**DATA FOR REVIEW:**
(* ===== verification/Services.v ===== *)
(** * The services of the server together

    The tables of the services that an event passes on its way into the timeline, as one
    state: the services of rooms (with the one counter of the server), the timeline, the
    memberships with account data and users, receipts, unread counts, references and
    relations, search, threads, and the queues of the sender.  A call of a service runs its
    definition on its part; the counter is handed to it and taken back. *)

From S2P Require Import Prelude Bytes DbMap Short Event IncomingPdu AccountData Users StateCache RoomState StateAtEvent PduMetadata ReadReceipts Sending.
From S2P Require Timeline.

Local Open Scope Z_scope.

(** A command: its text, the event it answers, the sender. *)
Inductive InvocationSource := AdminRoom | EscapedCommand.
Record CommandInput := mkCommandInput {
  command : bytes;
  reply_id : option string;
  command_source : InvocationSource;
  command_sender : option string;
}.

Section services.
Context {DB : Type} `{Store DB} {C : Type}.

Record Services := mkServices {
  srv_rooms : Rooms DB C;
  srv_timeline : Timeline.Data DB;
  srv_cache : Cache (DB := DB);
  srv_metadata : PduMetadata DB;
  srv_receipts : ReadReceipts (DB := DB);
  tokenids : DB;
  threadid_userids : DB;
  senderkey_pusher : DB;
  aliasid_alias : DB;
  alias_roomid : DB;
  srv_sending : SendingData (DB := DB);
  (** messages on their way to the worker of the sender *)
  dispatched : list Msg;
  (** the rooms whose summary is cached *)
  roomid_spacehierarchy_cache : gset string;
  (** commands on their way to the command processor *)
  admin_channel : list CommandInput;
}.
Implicit Types (sv : Services).

Definition room_tables sv : RoomState (DB := DB) := rooms (srv_rooms sv).
Definition shorts sv : Short DB := RoomState.short (room_tables sv).
(** [services.globals]: the counter. *)
Definition counters sv : Globals DB := globals (shorts sv).

Definition set_rooms_part sv (w : Rooms DB C) : Services :=
  mkServices w (srv_timeline sv) (srv_cache sv) (srv_metadata sv) (srv_receipts sv) (tokenids sv) (threadid_userids sv) (senderkey_pusher sv)
    (aliasid_alias sv) (alias_roomid sv) (srv_sending sv) (dispatched sv) (roomid_spacehierarchy_cache sv) (admin_channel sv).
Definition set_room_tables sv (rs : RoomState (DB := DB)) : Services :=
  set_rooms_part sv (mkRooms rs (chain_table (srv_rooms sv)) (chain_cache (srv_rooms sv))).
Definition set_counters sv (g : Globals DB) : Services :=
  set_room_tables sv (set_shorts (room_tables sv) (with_count (shorts sv) g)).
Definition set_timeline sv (d : Timeline.Data DB) : Services :=
  mkServices (srv_rooms sv) d (srv_cache sv) (srv_metadata sv) (srv_receipts sv) (tokenids sv) (threadid_userids sv) (senderkey_pusher sv)
    (aliasid_alias sv) (alias_roomid sv) (srv_sending sv) (dispatched sv) (roomid_spacehierarchy_cache sv) (admin_channel sv).
Definition set_metadata sv (m : PduMetadata DB) : Services :=
  mkServices (srv_rooms sv) (srv_timeline sv) (srv_cache sv) m (srv_receipts sv) (tokenids sv) (threadid_userids sv) (senderkey_pusher sv)
    (aliasid_alias sv) (alias_roomid sv) (srv_sending sv) (dispatched sv) (roomid_spacehierarchy_cache sv) (admin_channel sv).
Definition set_search sv (t : DB) : Services :=
  mkServices (srv_rooms sv) (srv_timeline sv) (srv_cache sv) (srv_metadata sv) (srv_receipts sv) t (threadid_userids sv) (senderkey_pusher sv)
    (aliasid_alias sv) (alias_roomid sv) (srv_sending sv) (dispatched sv) (roomid_spacehierarchy_cache sv) (admin_channel sv).
Definition set_threads sv (d : Timeline.Data DB) (t : DB) : Services :=
  mkServices (srv_rooms sv) d (srv_cache sv) (srv_metadata sv) (srv_receipts sv) (tokenids sv) t (senderkey_pusher sv)
    (aliasid_alias sv) (alias_roomid sv) (srv_sending sv) (dispatched sv) (roomid_spacehierarchy_cache sv) (admin_channel sv).
Definition forget_summary sv (room_id : string) : Services :=
  mkServices (srv_rooms sv) (srv_timeline sv) (srv_cache sv) (srv_metadata sv) (srv_receipts sv) (tokenids sv) (threadid_userids sv)
    (senderkey_pusher sv) (aliasid_alias sv) (alias_roomid sv) (srv_sending sv) (dispatched sv) (roomid_spacehierarchy_cache sv ∖ {[room_id]}) (admin_channel sv).
Definition enqueue_command sv (c : CommandInput) : Services :=
  mkServices (srv_rooms sv) (srv_timeline sv) (srv_cache sv) (srv_metadata sv) (srv_receipts sv) (tokenids sv) (threadid_userids sv)
    (senderkey_pusher sv) (aliasid_alias sv) (alias_roomid sv) (srv_sending sv) (dispatched sv) (roomid_spacehierarchy_cache sv)
    (admin_channel sv ++ [c]).
(** The parts that have the counter in their own state. *)
Definition cache_part sv : Cache (DB := DB) :=
  let c := srv_cache sv in
  mkCache (counters sv) (cache_db c) (account_tables c) (user_tables c) (bannedroomids c) (disabledroomids c) (appservice_in_room_cache c).
Definition set_cache sv (c : Cache (DB := DB)) : Services :=
  let sv := set_counters sv (cache_globals c) in
  mkServices (srv_rooms sv) (srv_timeline sv) c (srv_metadata sv) (srv_receipts sv) (tokenids sv) (threadid_userids sv) (senderkey_pusher sv)
    (aliasid_alias sv) (alias_roomid sv) (srv_sending sv) (dispatched sv) (roomid_spacehierarchy_cache sv) (admin_channel sv).
Definition receipts_part sv : ReadReceipts (DB := DB) :=
  let r := srv_receipts sv in
  mkReadReceipts (counters sv) (roomuserid_privateread r) (roomuserid_lastprivatereadupdate r) (readreceiptid_readreceipt r).
Definition set_receipts sv (r : ReadReceipts (DB := DB)) : Services :=
  let sv := set_counters sv (receipt_globals r) in
  mkServices (srv_rooms sv) (srv_timeline sv) (srv_cache sv) (srv_metadata sv) r (tokenids sv) (threadid_userids sv) (senderkey_pusher sv)
    (aliasid_alias sv) (alias_roomid sv) (srv_sending sv) (dispatched sv) (roomid_spacehierarchy_cache sv) (admin_channel sv).
Definition sending_part sv : SendingData (DB := DB) :=
  let d := srv_sending sv in
  mkSendingData (servercurrentevent_data d) (servernameevent_data d) (servername_educount d) (counters sv).
Definition set_sending sv (d : SendingData (DB := DB)) (more : list Msg) : Services :=
  let sv := set_counters sv (sending_globals d) in
  mkServices (srv_rooms sv) (srv_timeline sv) (srv_cache sv) (srv_metadata sv) (srv_receipts sv) (tokenids sv) (threadid_userids sv)
    (senderkey_pusher sv) (aliasid_alias sv) (alias_roomid sv) d (dispatched sv ++ more) (roomid_spacehierarchy_cache sv) (admin_channel sv).

(** ** Calls *)

Definition SM (A : Type) : Type := Services → outcome RequestError A * Services.
Definition sret {A} (a : A) : SM A := λ sv, (Ok a, sv).
Definition spure {A} (o : outcome RequestError A) : SM A := λ sv, (o, sv).
Definition sfail {A} (e : RequestError) : SM A := λ sv, (Err e, sv).
Definition sbind {A B} (m : SM A) (f : A → SM B) : SM B := λ sv,
  match m sv with
  | (Ok a, sv) => f a sv
  | (Err e, sv) => (Err e, sv)
  | (Panic, sv) => (Panic, sv)
  end.
(** A read of the state, and a change of it. *)
Definition asks {A} (f : Services → A) : SM A := λ sv, (Ok (f sv), sv).
Definition changes (f : Services → Services) : SM unit := λ sv, (Ok tt, f sv).
(** The error of another service. *)
Definition as_request {E A} (o : outcome E A) : outcome RequestError A :=
  match o with Ok a => Ok a | Err _ => Err OtherError | Panic => Panic end.
Definition try_service {A} (m : SM A) : SM (option A) := λ sv,
  match m sv with
  | (Ok a, sv) => (Ok (Some a), sv)
  | (Err _, sv) => (Ok None, sv)
  | (Panic, sv) => (Panic, sv)
  end.

Definition read_service {E A} (f : Services → outcome E A) : SM A := λ sv, (as_request (f sv), sv).
(** [Result::ok] of a read. *)
Definition read_ok {E A} (f : Services → outcome E A) : SM (option A) := λ sv,
  (match f sv with Ok a => Ok (Some a) | Err _ => Ok None | Panic => Panic end, sv).
Definition in_room_tables {A} (m : RoomM (DB := DB) A) : SM A := λ sv,
  let '(r, rs) := m (room_tables sv) in (as_request r, set_room_tables sv rs).
(** The counter. *)
Definition next_number : SM Z := λ sv, let '(n, g) := next_count (counters sv) in (Ok n, set_counters sv g).
(** A call that gives the changed part of the state; what one that fails wrote first is
    not followed. *)
Definition updates {E P} (part : Services → P) (set : Services → P → Services) (f : P → outcome E P) : SM unit := λ sv,
  match f (part sv) with
  | Ok p => (Ok tt, set sv p)
  | Err _ => (Err OtherError, sv)
  | Panic => (Panic, sv)
  end.
Definition sends (f : SendingData (DB := DB) → SendingData (DB := DB) * list Msg) : SM unit := λ sv,
  let '(d, more) := f (sending_part sv) in (Ok tt, set_sending sv d more).

Fixpoint sfor {A} (f : A → SM unit) (l : list A) : SM unit :=
  match l with [] => sret tt | a :: l => sbind (f a) (λ _, sfor f l) end.
End services.
Arguments Services : clear implicits.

**WORK INSTRUCTIONS:**
Transcribe the entries above word for word, from the first line through the line containing "state: the services", and nothing else.

**EXERCISE SOLUTION:**
(* ===== verification/Services.v ===== *)
(** * The services of the server together

    The tables of the services that an event passes on its way into the timeline, as one
    state: the services of rooms (with the one counter of the server), the timeline, the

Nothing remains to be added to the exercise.